Most US universities now superscore: they take your highest section score from any sitting and combine them into a personal best composite. So if you got 700 Reading and Writing + 650 Math in March, then 680 Reading and Writing + 720 Math in October, your superscore is 700 + 720 = 1420, even though you never achieved that composite on a single test. Stanford, MIT, Yale and most Ivies superscore. Some, like Caltech (until recently test-optional), don't. Always check the school's specific policy. For grade conversion if you're applying internationally, use the [grade conversion tool](/grade-conversion-tool) to translate your US GPA for non-US universities.

Frequently Asked Questions

What is a good SAT score in 2026?

A good score depends on your target school. The national average is around 1050. 1200 is solid for most four-year colleges. 1400 puts you in the top 5% of test-takers and clears most selective private universities. 1500+ is competitive for the Ivy League. For a top-tier engineering or computer science programme (MIT, Caltech, Stanford), aim for 1550+ with the Math section at 780 or higher.

Is the SAT still required for college admissions?

It depends. After 2020, many universities went test-optional. Some have stayed test-optional permanently (most of the UC system, Wake Forest), some reinstated the requirement (MIT in 2022, Dartmouth and Yale in 2024 for the class of 2029), and some are still flexible. Check each target school's website for the current policy. For test-optional schools, submitting a strong score (1450+) usually helps; submitting a weak one (1100 or below) may hurt versus not submitting at all.

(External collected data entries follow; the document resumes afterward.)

(** What may not be removed: the log positions replays, builds and consumers of
    the version still need. *)
Definition needs (fuel : nat) (f : File) (pos : Z) : Prop := needed fuel (snapshot f) pos.

Lemma begin_fields f advance tx :
  beginUpdate f advance = Ok tx -> tx_retainedCommitBytes tx = f_retainedCommitBytes f /\ tx_indexBuildCatalogChanged tx = false /\
    tx_retentionEvaluated tx = false.
Proof.
  unfold beginUpdate. destruct (f_fatalErr f); [done|]. destruct (_ <? advance); [done|]. destruct (_ || _); [done|]. by intros <-%Ok_inj.
Qed.

Lemma needed_carries fuel tx tx' pos :
  tx_file tx' = tx_file tx -> tx_baseRoot tx' = tx_baseRoot tx -> carries tx tx' -> needed fuel tx pos -> needed fuel tx' pos.
Proof.
  intros Hf Hb Hc [n pin Hp Hr|h items key value build Hk Hh Hin Hd Hph|cs c Hcs Hin].
  - eapply needed_replay; [by rewrite Hf|done].
  - eapply needed_build; [rewrite Hb; by eapply held_carries|done..].
  - eapply needed_consumer; [by rewrite Hf, Hb|done].
Qed.

(** A commit appends its batch to the log, and removes a prefix that nobody needs. *)
Definition log_advances (fuel : nat) (f f' : File) (h hb : nat) (first : Z) (bs : list (CommitBatch * list bytes)) (b : CommitBatch) : Prop :=
  exists changes encoded removed rest, normal_changes (bt_Changes b) changes /\
    bs ++ [(normal_batch b changes, encoded)] = removed ++ rest /\ bt_Sequence b = CommitSequence (f_meta f) + 1 /\
    first + zlen removed <= bt_Sequence b /\ logged f' (log_height h bs b) hb (first + zlen removed) rest /\
    forall pos, needs fuel f pos -> 0 <= pos < bt_Sequence b -> first + zlen removed <= Z.max first (pos + 1).

Lemma logged_append f f' h hb first bs b fuel build :
  logged f h hb first bs -> (hb < fuel)%nat -> committed f 1 build (logs fuel h bs b) f' ->
  log_advances fuel f f' h hb first bs b.
Proof.
  intros [Hf H0 Hold Hseq (l & Hk & Hh) Hby Hcat (builds & Hkb) Hpins] Hhb.
  intros (Hf' & _ & Hsr & Hseq' & tx & root & tx' & Hbegin & Hbuild & Hm & (tx0 & [Hm0 Hfl0] & Hap & Hcr & Hfu & Hmax & Happ) & Hc1 & Hc2 & Hsv & Hrs & Hib & Hret & _).
  destruct (begin_written f 1 tx Hf ltac:(lia) Hbegin) as (Hw & Hfile & Hbase & _ & Hts & _).
  destruct (begin_fields f 1 tx Hbegin) as (Hrb & Hicc & Hre). injection Hfl0 as Hev0 Hret0 Hib0.
  pose proof (mv_same _ _ Hm0) as [Hsf Hsb _ _ _]. pose proof (moves_carries _ _ Hm0) as Hc0.
  assert (Hc01 : carries (snapshot f) tx0) by by eapply carries_trans.
  pose proof (ap_sequence _ _ Hap) as Hbs. assert (Hts0 : tx_sequence tx0 = tx_sequence tx) by apply (mv_same _ _ Hm0).
  pose proof (history_entries _ _ _ _ Hh) as Hlen. unfold log_height in Hfu.
  pose proof (AppendCommitRetained_spec fuel tx0 (root_CommitLogRoot (tx_baseRoot tx)) (root_OldestRetainedSequence (tx_baseRoot tx)) b l h first bs hb builds
    (mv_written _ _ Hm0)) as Hspec. rewrite Happ, Hsb, Hbase, Hsf, Hfile in Hspec.
  specialize (Hspec (held_carries _ _ _ _ _ Hc01 Hk) (history_carries _ _ _ _ _ Hc01 Hh) Hap ltac:(lia) H0 Hold ltac:(congruence)).
  unfold zlen at 1 in Hspec. rewrite Hlen in Hspec.
  specialize (Hspec ltac:(lia) ltac:(lia) (held_carries _ _ _ _ _ Hc01 Hkb) Hhb Hpins).
  destruct Hspec as (Hm1 & Hev1 & Hib1 & Hroot & changes & encoded & removed & rest & limit & l' & Hnorm & Hp & Hkeep & Hle & Hk' & Hh' & Hb' & Hlim & Hneed & _ & Hlen').
  assert (Hp2 : removed = [] \/ first + zlen removed <= limit) by (eapply pruned_bounds; [exact Hp|pose proof (zlen_nonneg bs); lia]).
  destruct Hp as (Hsplit & _ & _). exists changes, encoded, removed, rest. split; [done|]. split; [done|]. split; [lia|]. split; [lia|].
  destruct Hsv as (_ & Hv1 & Hv2 & Hv3 & _). rewrite <- Hkeep.
  assert (Hz : zlen bs + 1 = zlen removed + zlen rest).
  { pose proof (f_equal zlen Hsplit) as Hz. rewrite !zlen_app in Hz. change (zlen [_]) with 1 in Hz. lia. }
  pose proof (zlen_nonneg removed). split; [constructor|].
  - done.
  - lia.
  - rewrite Hv3. destruct (decide (rest = [])) as [->|]; [|done]. change (zlen []) with 0 in Hz. lia.
  - lia.
  - exists l'. rewrite Hv2. split; [|by eapply history_carries].
    eapply held_mono; [|by eapply held_carries]. unfold log_height. lia.
  - by rewrite Hret, Hev1.
  - apply Forall_forall. intros x Hx.
    assert (Hin : x ∈ bs ++ [(normal_batch b changes, encoded)]) by (rewrite Hsplit; apply elem_of_app; by right).
    apply elem_of_app in Hin as [Hin|Hin%list_elem_of_singleton].
    + rewrite Forall_forall in Hcat. eapply catalog_kept_carries; [|by apply Hcat]. eapply carries_trans; [exact Hc1|].
      eapply carries_trans; [exact (moves_carries _ _ Hm)|done].
    + subst x. cbn [fst normal_batch bt_CatalogRoot]. eapply catalog_kept_carries; [|exact Hcr].
      eapply carries_trans; [exact (moves_carries _ _ Hm1)|done].
  - exists builds. rewrite Hib, Hib1, Hib0, Hicc. eapply held_carries; [exact Hc2|]. eapply held_carries; [exact (moves_carries _ _ Hm)|].
    by eapply held_carries.
  - destruct Hsr as (-> & _). done.
  - intros pos Hn Hpos. rewrite Hkeep.
    assert (Hl : limit <= Z.max first (pos + 1)).
    { apply Hneed; [|lia]. eapply needed_carries; [| |exact Hc01|exact Hn]; cbn; congruence. }
    destruct Hp2 as [->|?]; [rewrite zlen_nil; lia|lia].
Qed.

How is the SAT percentile calculated?

The percentile shows what percentage of test-takers scored at or below your score. So a 1300 at the 87th percentile means 87% of people who took the SAT scored 1300 or lower. The College Board publishes percentiles annually based on the most recent three years of test-takers. The percentile drifts slightly each year as the test population changes; this calculator uses representative figures from recent years.

Can I send only my best scores to colleges?

If your school superscores, they'll automatically take your highest section scores across all sittings. Score Choice is a separate College Board feature: it lets you choose which test dates' scores get sent to a school, but each chosen sitting is sent in full (you can't send Math from one date and Reading from another). Some schools (Yale until recently, Georgetown) require all scores from all sittings; check each school's policy before paying score-send fees.

How does the SAT compare to the ACT?

Both are accepted by virtually all US universities. The SAT runs 200-800 per section for a 1600 max; the ACT runs 1-36 per section for a 36 max composite. Roughly, SAT 1500 = ACT 34, SAT 1400 = ACT 31, SAT 1300 = ACT 28, SAT 1200 = ACT 25. Take a practice test of each if you're undecided; some students naturally do better on one than the other based on test format and pacing.